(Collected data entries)
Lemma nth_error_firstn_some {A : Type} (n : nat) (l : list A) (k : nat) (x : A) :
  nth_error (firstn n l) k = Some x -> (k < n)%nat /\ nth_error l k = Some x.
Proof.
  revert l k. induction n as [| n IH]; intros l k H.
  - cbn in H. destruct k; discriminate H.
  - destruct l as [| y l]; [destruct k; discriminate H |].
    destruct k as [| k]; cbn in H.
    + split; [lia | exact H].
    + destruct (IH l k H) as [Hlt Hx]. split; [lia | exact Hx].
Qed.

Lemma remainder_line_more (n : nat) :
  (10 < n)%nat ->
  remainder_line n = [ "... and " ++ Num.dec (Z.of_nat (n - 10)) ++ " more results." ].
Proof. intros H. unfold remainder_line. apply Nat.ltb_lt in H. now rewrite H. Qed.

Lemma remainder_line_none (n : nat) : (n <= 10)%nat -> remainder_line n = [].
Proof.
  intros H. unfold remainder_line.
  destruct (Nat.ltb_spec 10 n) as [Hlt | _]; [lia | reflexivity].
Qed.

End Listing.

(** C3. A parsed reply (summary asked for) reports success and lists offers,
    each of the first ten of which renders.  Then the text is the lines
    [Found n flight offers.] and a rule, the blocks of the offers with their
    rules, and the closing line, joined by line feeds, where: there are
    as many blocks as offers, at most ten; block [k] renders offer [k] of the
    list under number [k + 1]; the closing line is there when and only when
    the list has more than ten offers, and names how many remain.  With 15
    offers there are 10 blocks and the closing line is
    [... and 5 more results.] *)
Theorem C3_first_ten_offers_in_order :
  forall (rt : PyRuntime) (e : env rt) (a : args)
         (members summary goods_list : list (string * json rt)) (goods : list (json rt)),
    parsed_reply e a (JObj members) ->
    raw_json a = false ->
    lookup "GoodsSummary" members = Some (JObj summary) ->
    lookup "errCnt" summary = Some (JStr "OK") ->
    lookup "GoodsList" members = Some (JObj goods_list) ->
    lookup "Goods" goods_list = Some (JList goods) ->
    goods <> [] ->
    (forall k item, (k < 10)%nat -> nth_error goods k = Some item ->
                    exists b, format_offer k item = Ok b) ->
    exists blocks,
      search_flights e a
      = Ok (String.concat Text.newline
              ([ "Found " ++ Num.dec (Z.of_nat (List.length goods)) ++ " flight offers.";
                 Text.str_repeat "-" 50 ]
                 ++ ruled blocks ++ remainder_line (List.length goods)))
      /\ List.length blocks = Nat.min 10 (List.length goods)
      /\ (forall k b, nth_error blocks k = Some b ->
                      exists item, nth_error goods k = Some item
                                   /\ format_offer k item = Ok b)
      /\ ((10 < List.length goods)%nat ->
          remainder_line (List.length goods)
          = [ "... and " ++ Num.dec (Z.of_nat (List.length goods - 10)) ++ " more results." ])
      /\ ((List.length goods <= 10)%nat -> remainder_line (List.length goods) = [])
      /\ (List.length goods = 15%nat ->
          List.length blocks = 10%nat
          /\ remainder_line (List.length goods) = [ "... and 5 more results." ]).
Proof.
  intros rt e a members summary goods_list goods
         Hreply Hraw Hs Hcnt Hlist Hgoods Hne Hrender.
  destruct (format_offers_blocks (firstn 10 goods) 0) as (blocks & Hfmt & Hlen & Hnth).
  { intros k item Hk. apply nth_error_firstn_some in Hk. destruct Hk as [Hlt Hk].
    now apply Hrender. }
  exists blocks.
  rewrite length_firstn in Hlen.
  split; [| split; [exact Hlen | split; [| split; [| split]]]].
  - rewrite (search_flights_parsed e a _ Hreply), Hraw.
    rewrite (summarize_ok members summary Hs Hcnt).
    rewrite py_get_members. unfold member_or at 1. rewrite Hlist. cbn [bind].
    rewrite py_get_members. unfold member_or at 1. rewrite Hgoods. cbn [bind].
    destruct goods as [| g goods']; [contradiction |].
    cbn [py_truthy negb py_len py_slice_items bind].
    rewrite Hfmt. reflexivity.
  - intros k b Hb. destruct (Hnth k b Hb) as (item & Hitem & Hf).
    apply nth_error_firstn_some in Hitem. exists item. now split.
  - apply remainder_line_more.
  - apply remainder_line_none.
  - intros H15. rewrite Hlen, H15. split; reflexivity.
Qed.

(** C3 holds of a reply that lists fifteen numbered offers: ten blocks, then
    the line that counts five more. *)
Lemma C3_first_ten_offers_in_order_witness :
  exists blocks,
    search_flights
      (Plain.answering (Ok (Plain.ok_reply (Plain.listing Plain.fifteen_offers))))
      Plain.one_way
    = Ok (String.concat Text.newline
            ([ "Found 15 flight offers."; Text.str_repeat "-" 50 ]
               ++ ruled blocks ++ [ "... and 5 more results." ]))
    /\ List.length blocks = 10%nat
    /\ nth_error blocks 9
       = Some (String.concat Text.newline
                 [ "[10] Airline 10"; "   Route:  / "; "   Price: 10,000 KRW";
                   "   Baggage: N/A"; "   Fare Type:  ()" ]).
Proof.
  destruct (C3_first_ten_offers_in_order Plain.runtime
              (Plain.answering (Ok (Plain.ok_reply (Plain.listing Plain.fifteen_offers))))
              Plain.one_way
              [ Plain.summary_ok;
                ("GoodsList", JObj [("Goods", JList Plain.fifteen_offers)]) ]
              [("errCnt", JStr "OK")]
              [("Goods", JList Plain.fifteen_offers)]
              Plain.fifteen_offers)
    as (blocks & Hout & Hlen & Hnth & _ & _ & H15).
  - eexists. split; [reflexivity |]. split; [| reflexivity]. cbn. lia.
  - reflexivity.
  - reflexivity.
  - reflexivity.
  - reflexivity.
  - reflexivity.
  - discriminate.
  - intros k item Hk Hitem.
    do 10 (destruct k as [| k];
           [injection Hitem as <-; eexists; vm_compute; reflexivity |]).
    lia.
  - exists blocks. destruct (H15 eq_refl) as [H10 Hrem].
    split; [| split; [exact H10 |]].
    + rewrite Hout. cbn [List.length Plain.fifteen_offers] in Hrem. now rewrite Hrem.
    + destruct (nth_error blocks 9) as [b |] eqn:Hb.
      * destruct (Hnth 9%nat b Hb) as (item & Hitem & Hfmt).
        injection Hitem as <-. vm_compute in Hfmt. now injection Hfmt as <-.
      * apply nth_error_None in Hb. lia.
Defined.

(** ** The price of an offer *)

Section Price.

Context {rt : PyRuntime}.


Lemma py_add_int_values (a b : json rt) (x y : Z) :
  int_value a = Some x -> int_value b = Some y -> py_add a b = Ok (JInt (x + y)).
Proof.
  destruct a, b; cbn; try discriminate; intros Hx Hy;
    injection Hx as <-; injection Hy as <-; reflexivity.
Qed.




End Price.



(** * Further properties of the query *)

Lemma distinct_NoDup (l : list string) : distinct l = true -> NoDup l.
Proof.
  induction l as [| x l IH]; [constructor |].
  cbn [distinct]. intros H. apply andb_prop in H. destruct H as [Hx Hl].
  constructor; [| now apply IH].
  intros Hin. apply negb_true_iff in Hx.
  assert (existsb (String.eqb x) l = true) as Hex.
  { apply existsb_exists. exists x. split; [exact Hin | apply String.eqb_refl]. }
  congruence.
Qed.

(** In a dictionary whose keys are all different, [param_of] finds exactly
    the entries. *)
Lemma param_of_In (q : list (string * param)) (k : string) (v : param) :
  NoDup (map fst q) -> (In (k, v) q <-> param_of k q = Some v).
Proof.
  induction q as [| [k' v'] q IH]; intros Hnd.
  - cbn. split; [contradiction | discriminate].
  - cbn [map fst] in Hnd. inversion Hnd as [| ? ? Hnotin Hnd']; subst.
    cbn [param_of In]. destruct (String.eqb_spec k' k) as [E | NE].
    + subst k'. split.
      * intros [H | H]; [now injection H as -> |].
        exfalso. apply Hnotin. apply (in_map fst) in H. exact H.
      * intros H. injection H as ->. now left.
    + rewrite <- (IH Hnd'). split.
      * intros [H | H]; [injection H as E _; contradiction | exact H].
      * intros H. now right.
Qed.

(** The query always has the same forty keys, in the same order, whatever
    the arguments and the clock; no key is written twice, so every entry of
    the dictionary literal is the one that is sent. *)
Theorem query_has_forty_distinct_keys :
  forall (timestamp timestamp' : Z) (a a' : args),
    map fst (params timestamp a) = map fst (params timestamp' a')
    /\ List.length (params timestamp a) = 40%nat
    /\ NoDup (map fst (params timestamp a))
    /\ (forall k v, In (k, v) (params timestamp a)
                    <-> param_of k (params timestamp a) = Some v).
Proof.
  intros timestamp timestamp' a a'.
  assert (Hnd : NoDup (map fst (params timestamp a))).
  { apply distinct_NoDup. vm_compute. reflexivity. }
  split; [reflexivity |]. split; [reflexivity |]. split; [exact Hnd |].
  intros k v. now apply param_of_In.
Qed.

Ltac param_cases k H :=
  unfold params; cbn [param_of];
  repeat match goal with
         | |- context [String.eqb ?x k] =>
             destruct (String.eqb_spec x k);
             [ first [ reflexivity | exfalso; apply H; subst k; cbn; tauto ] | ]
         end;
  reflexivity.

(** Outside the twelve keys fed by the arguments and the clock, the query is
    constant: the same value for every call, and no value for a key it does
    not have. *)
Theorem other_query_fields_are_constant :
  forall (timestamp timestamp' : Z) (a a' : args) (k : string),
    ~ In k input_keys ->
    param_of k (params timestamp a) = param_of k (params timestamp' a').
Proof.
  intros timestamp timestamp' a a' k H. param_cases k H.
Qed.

What needs to be done ->
Pick out, from the lines above, every one that contains the string "closing".

Answer box ->
    rules, and the closing line, joined by line feeds, where: there are
    list under number [k + 1]; the closing line is there when and only when
    offers there are 10 blocks and the closing line is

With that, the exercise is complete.